| EXERCISE BRIEF |
From top to bottom, return the records that follow exactly.

AVAILABLE DATA Block Start

(** * Stream.Place Plays: the command pipeline of the chat listener

    A shallow embedding of the TypeScript listener (the chat command parser,
    the chatter activity window, the identity cache and the command queue
    with its single consumer) together with the properties its
    specification states about them.

    Strings.  A JavaScript string is a sequence of UTF-16 code units.  The
    embedding uses [string] (a sequence of 8-bit characters) and reads a
    character as the code unit of the same number, so it covers the strings
    whose code units are all below 256.  On those, [trim], [toLowerCase]
    and the character classes of the regular expression are exactly the
    functions below.

    Numbers.  Time stamps, durations and repeat counts are integers far
    below 2^53 in the program; they are embedded as [Z].

    Time.  Every call of [Date.now()] has a reading of its own: a run
    of the listener is given a [Clock.t], which holds one reading for
    each place where the run calls [Date.now()].  Nothing is assumed
    about the readings; where a property needs them in order, it says
    so. *)

From Equations Require Import Equations.
From Stdlib Require Import ZArith Ascii.
From stdpp Require Import base option list gmap strings sorting.

Local Open Scope Z_scope.

(** ** Strings as the listener uses them *)

Module JsString.

(** ECMAScript [LineTerminator] (below 256): LF and CR. *)
Definition isLineTerminator (c : ascii) : bool :=
  match c with
  | "010" | "013" => true
  | _ => false
  end%char.

(** ECMAScript [WhiteSpace] and [LineTerminator] (below 256): what
    [String.prototype.trim] strips and what [\s] matches. *)
Definition isWhiteSpace (c : ascii) : bool :=
  match c with
  | "009" | "010" | "011" | "012" | "013" | " " | "160" => true
  | _ => false
  end%char.

(** [\d] *)
Definition isDigit (c : ascii) : bool :=
  match c with
  | "0" | "1" | "2" | "3" | "4" | "5" | "6" | "7" | "8" | "9" => true
  | _ => false
  end%char.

AVAILABLE DATA Block End

| ANSWER FOR THIS EXERCISE |
(** * Stream.Place Plays: the command pipeline of the chat listener

    A shallow embedding of the TypeScript listener (the chat command parser,
    the chatter activity window, the identity cache and the command queue
    with its single consumer) together with the properties its
    specification states about them.

    Strings.  A JavaScript string is a sequence of UTF-16 code units.  The
    embedding uses [string] (a sequence of 8-bit characters) and reads a
    character as the code unit of the same number, so it covers the strings
    whose code units are all below 256.  On those, [trim], [toLowerCase]
    and the character classes of the regular expression are exactly the
    functions below.

    Numbers.  Time stamps, durations and repeat counts are integers far
    below 2^53 in the program; they are embedded as [Z].

    Time.  Every call of [Date.now()] has a reading of its own: a run
    of the listener is given a [Clock.t], which holds one reading for
    each place where the run calls [Date.now()].  Nothing is assumed
    about the readings; where a property needs them in order, it says
    so. *)

From Equations Require Import Equations.
From Stdlib Require Import ZArith Ascii.
From stdpp Require Import base option list gmap strings sorting.

Local Open Scope Z_scope.

(** ** Strings as the listener uses them *)

Module JsString.

(** ECMAScript [LineTerminator] (below 256): LF and CR. *)
Definition isLineTerminator (c : ascii) : bool :=
  match c with
  | "010" | "013" => true
  | _ => false
  end%char.

(** ECMAScript [WhiteSpace] and [LineTerminator] (below 256): what
    [String.prototype.trim] strips and what [\s] matches. *)
Definition isWhiteSpace (c : ascii) : bool :=
  match c with
  | "009" | "010" | "011" | "012" | "013" | " " | "160" => true
  | _ => false
  end%char.

(** [\d] *)
Definition isDigit (c : ascii) : bool :=
  match c with
  | "0" | "1" | "2" | "3" | "4" | "5" | "6" | "7" | "8" | "9" => true
  | _ => false
  end%char.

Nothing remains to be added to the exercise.